◆ **REQUIRED ACTION**:
Whenever a line in this data holds the word "simpl", report that line in full.

[Collected data entries]
· · · · ·

(** * Update reconciliation of the ControlPlaneMachineSet operator

    A shallow embedding of [pkg/controllers/controlplanemachineset/updates.go]
    (both revisions of the file that are part of the source tree) and the
    properties of the rolling-update engine that its specification states.

    Go values are modelled as follows:
    - [int] and [int32] are [Z]; the conversion [int32(x)] is written out
      as a wrap-around ([int32]);
    - [map[int32][]MachineInfo] is a [gmap Z (list MachineInfo)]; looking up
      an absent key yields the nil slice, which is [[]];
    - a pointer that may be nil ([*int32], [*metav1.Time], [*ObjectRef]) is
      an [option];
    - the machine provider is an interface, here a type class over the
      provider's state; every call made through it is recorded in the
      world's call trace;
    - a nil-pointer dereference is the outcome [Panicked]. *)

From Stdlib Require Import ZArith.
From stdpp Require Import gmap strings list fin_maps sorting pretty.

Local Open Scope Z_scope.
Local Open Scope string_scope.

(** ** Go runtime: errors, integer conversion *)

Inductive error : Type :=
| errors_New (text : string)
| fmt_Errorf_w (text : string) (wrapped : error).

(** [err.Error()] *)
Definition Error (e : error) : string :=
  match e with
  | errors_New t => t
  | fmt_Errorf_w t _ => t
  end.

(** [int32(x)] for an [int] x: two's complement truncation. *)
Definition int32 (x : Z) : Z := (x + 2 ^ 31) `mod` 2 ^ 32 - 2 ^ 31.

(** The verb [%q] on a string without characters that need escaping. *)
Definition strconv_Quote (s : string) : string :=
  let dq := String (Ascii.ascii_of_nat 34) EmptyString in
  dq +:+ s +:+ dq.

(** ** logr *)

Inductive LogValue : Type :=
| LStr (s : string)
| LInt (z : Z).

Record Logger : Type := mkLogger {
  level : Z;
  values : list (string * LogValue)
}.

Definition WithValues (l : Logger) (kvs : list (string * LogValue)) : Logger :=
  {| level := level l; values := values l ++ kvs |}.

Definition V (n : Z) (l : Logger) : Logger :=
  {| level := level l + n; values := values l |}.

Record LogLine : Type := mkLogLine {
  line_logger : Logger;
  line_err : option error;
  line_msg : string
}.

(** The value last bound to a key of a logger, e.g. its ["index"]. *)
Definition logger_value (key : string) (l : Logger) : option LogValue :=
  (last (filter (λ kv, kv.1 = key) (values l))) ≫= (λ kv, Some kv.2).
Lemma job_add_fresh env fn fns u us d ds prio c s f sf key x p :
  server_inv s ->
  job_add_args_ok s fn fns u us d ds prio c ->
  gearman_server_function_get env fn fns s = Some (Some f, sf) ->
  job_add_lookup sf f u us d ds = Some (key, None) ->
  functions sf !! f = Some x ->
  queue_full x = false ->
  job_slot env sf = Some p ->
  gearman_server_job_add env fn fns u us d ds prio c s
  = Some (job_added env fn fns u us d ds prio c f key p x sf) /\
  server_inv (snd (job_added env fn fns u us d ds prio c f key p x sf)).
Proof.
  intros Hi Hargs Hget Hlook Hx Hfull Hslot.
  destruct (function_get_inv env None fn fns s _ _ Hi
              (args_function_name _ _ _ _ _ _ _ _ _ Hargs) Hget)
    as (Hif & Hfin & Hlive & Ejobs & Eclients & _).
  specialize (Hfin f eq_refl).
  unfold job_added.
  set (j := created_job env f key u us d ds prio sf).
  set (x1 := set_job_total (wrap32 (job_total x + 1)) x).
  set (s1 := created_state p f j x sf).
  assert (Hi1 : server_inv_upto (Some p) s1).
  { apply server_inv_created; try done.
    - by eapply job_slot_not_live.
    - unfold job_slot in Hslot. destruct (0 <? free_job_count sf); [done|].
      destruct (malloc_job env); [|done]. injection Hslot as <-.
      apply fresh_job.
    - apply (args_priority _ _ _ _ _ _ _ _ _ Hargs).
    - apply (args_data _ _ _ _ _ _ _ _ _ Hargs). }
  assert (Hj1 : jobs s1 !! p = Some j) by apply lookup_insert_eq.
  assert (Hx1 : functions s1 !! f = Some x1) by apply lookup_insert_eq.
  assert (Hcreate : job_add_create env f key u us d ds prio sf
                    = Some (inl p, s1)).
  { apply job_add_create_run; try done. by apply job_slot_free. }
  assert (Hpersist : job_add_persist p fn fns us d ds prio c s1
                     = Some (persisted fn fns us d ds prio c p f j x1 s1)).
  { by apply job_add_persist_run. }
  pose proof (persisted_cases fn fns us d ds prio c p f j x1 s1 Hj1) as Hcases.
  destruct (persisted fn fns us d ds prio c p f j x1 s1) as [failed s2] eqn:Hp.
  assert (Hstart : forall res s3,
    match failed with
    | Some r => ret (None, r)
    | None => job_add_enqueue env p us c
    end s2 = Some (res, s3) ->
    gearman_server_job_add env fn fns u us d ds prio c s
    = match res with
      | (None, r) => ret (None, r)
      | (Some server_job, r) =>
          bind (job_add_client server_job c)
            (fun _ => ret (Some server_job, r))
      end s3).
  { intros res s3 HR. unfold gearman_server_job_add.
    eapply bind_run; [exact Hget|]. cbn beta iota.
    eapply bind_run; [reflexivity|]. cbn beta.
    rewrite Hlook.
    eapply bind_run; [reflexivity|]. cbn beta iota.
    eapply bind_run.
    { eapply bind_run; [exact Hcreate|]. cbn beta iota.
      eapply bind_run; [exact Hpersist|]. exact HR. }
    reflexivity. }
  destruct failed as [r|].
  - (* the persistent queue failed *)
    destruct Hcases as (Hr & _ & _ & l & ->). split.
    + by rewrite (Hstart (None, r) _ eq_refl).
    + simpl. eapply server_inv_sim.
      * by apply (state_sim_free_data (Some p) s1 p j f x1 l).
      * eapply (server_inv_free (Some p)); eauto.
        by destruct (inv_pending _ _ Hi1 p eq_refl).
  - destruct Hcases as (Hsim & Hj2 & Ef & Ew & Ec & Ecl & Eg & Eo & _).
    set (j2 := persisted_job c j s1) in *.
    assert (Hi2 : server_inv_upto (Some p) s2) by (by eapply server_inv_sim).
    assert (Hj2f : function j2 = Some f /\ priority j2 = prio /\
                   client_list j2 = [] /\ worker j2 = None).
    { unfold j2, persisted_job. by destruct (_ || _). }
    destruct Hj2f as (Hjf & Hjp & Hjc & Hjw).
    assert (Hx2 : functions s2 !! f = Some x1) by (by rewrite Ef).
    assert (Hfl2 : f ∈ function_list s2) by (by rewrite (sim_function_list _ _ Hsim)).
    assert (Hprio : priority j2 <> GEARMAN_JOB_PRIORITY_MAX).
    { rewrite Hjp. apply (args_priority _ _ _ _ _ _ _ _ _ Hargs). }
    assert (Hl2 : live s2 p) by (by destruct (inv_pending _ _ Hi2 p eq_refl)).
    assert (Henq : job_add_enqueue env p us c s2
                   = Some (enqueued env us c p f j2 x1 s2)).
    { apply job_add_enqueue_total; try done.
      - by apply (inv_workers _ _ Hi2 f).
      - intros h Hh.
        destruct (queue_tail_ok _ _ _ _ _ Hi2 Hfl2 Hx2 Hprio h Hh) as (e & He & Hs).
        exists e. split; [done|]. destruct (decide (e = p)) as [->|Hne].
        + rewrite lookup_insert_eq. eauto.
        + by rewrite lookup_insert_ne. }
    pose proof (server_inv_queue_state env (Some p) s2 p j2 f x1 Hi2
                  (or_introl eq_refl) Hl2 Hj2 Hjf Hfl2 Hx2) as Hq.
    unfold enqueued in *.
    destruct (is_success (queue_ret env x1 s2)) eqn:Hr.
    + (* queued *)
      set (s3 := queue_state env p f j2 x1 s2) in *.
      assert (Hl3 : live s3 p).
      { unfold s3. rewrite queue_state_success by done. exact Hl2. }
      assert (Hj3 : is_Some (jobs s3 !! p)).
      { destruct Hl3 as [k Hk].
        destruct (inv_job_hash _ _ Hq k p Hk) as (j3 & Hj3 & _). eauto. }
      destruct Hj3 as [j3 Hj3].
      assert (Ecl3 : clients s3 = clients sf).
      { unfold s3. rewrite queue_state_success by done.
        unfold queue_appended, queue_prepared. fields. by rewrite Ecl. }
      assert (Hc3 : forall c', c = Some c' ->
        exists cl, clients s3 !! c' = Some cl /\ client_job cl = None).
      { intros c' ->. rewrite Ecl3, Eclients.
        by apply (args_client _ _ _ _ _ _ _ _ _ Hargs). }
      split.
      * rewrite (Hstart _ _ Henq). simpl.
        eapply bind_run; [|reflexivity]. apply job_add_client_run.
        intros c' Hc'. destruct (Hc3 c' Hc') as (cl & -> & _). eauto.
      * simpl. destruct c as [c'|]; [|exact Hq].
        destruct (Hc3 c' eq_refl) as (cl & Hcl & Hcj).
        eapply server_inv_sim; [|exact Hq].
        by eapply state_sim_client_added.
    + (* the wake-up failed *)
      set (s3 := queue_state env p f j2 x1 s2) in *.
      set (s4 := match c, queue_done_fn (gearman s2) with
                 | None, Some _ =>
                     logged (QueueDone (unique j2) us (function_name x1)
                               (function_name_size x1)) s3
                 | _, _ => s3
                 end) in *.
      split; [by rewrite (Hstart _ _ Henq)|]. simpl.
      assert (Hi4 : server_inv_upto (Some p) s4).
      { unfold s4. destruct c; [done|]. destruct (queue_done_fn _); [|done].
        eapply server_inv_sim; [apply state_sim_logged|done]. }
      assert (Hj4 : jobs s4 !! p = Some (queue_reset j2)).
      { assert (jobs s4 = jobs s3) as -> by
          (unfold s4; destruct c; [done|]; by destruct (queue_done_fn _)).
        unfold s3. rewrite queue_state_failure by done.
        unfold queue_prepared. fields. apply lookup_insert_eq. }
      assert (Hx4 : functions s4 !! f = Some x1).
      { assert (functions s4 = functions s3) as -> by
          (unfold s4; destruct c; [done|]; by destruct (queue_done_fn _)).
        unfold s3. rewrite queue_state_failure by done.
        unfold queue_prepared. fields. rewrite lookup_insert_eq.
        unfold queue_release. rewrite Hjw.
        by rewrite bool_decide_false by (intros H; by apply H). }
      eapply (server_inv_free (Some p)); eauto.
      * by destruct (inv_pending _ _ Hi4 p eq_refl).
      * destruct (queue_reset_fields j2) as (E & _). by rewrite E.
Qed.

· · · · ·

◆ **TASK RESPONSE**:
    + simpl. eapply server_inv_sim.
      * rewrite (Hstart _ _ Henq). simpl.
      * simpl. destruct c as [c'|]; [|exact Hq].
      split; [by rewrite (Hstart _ _ Henq)|]. simpl.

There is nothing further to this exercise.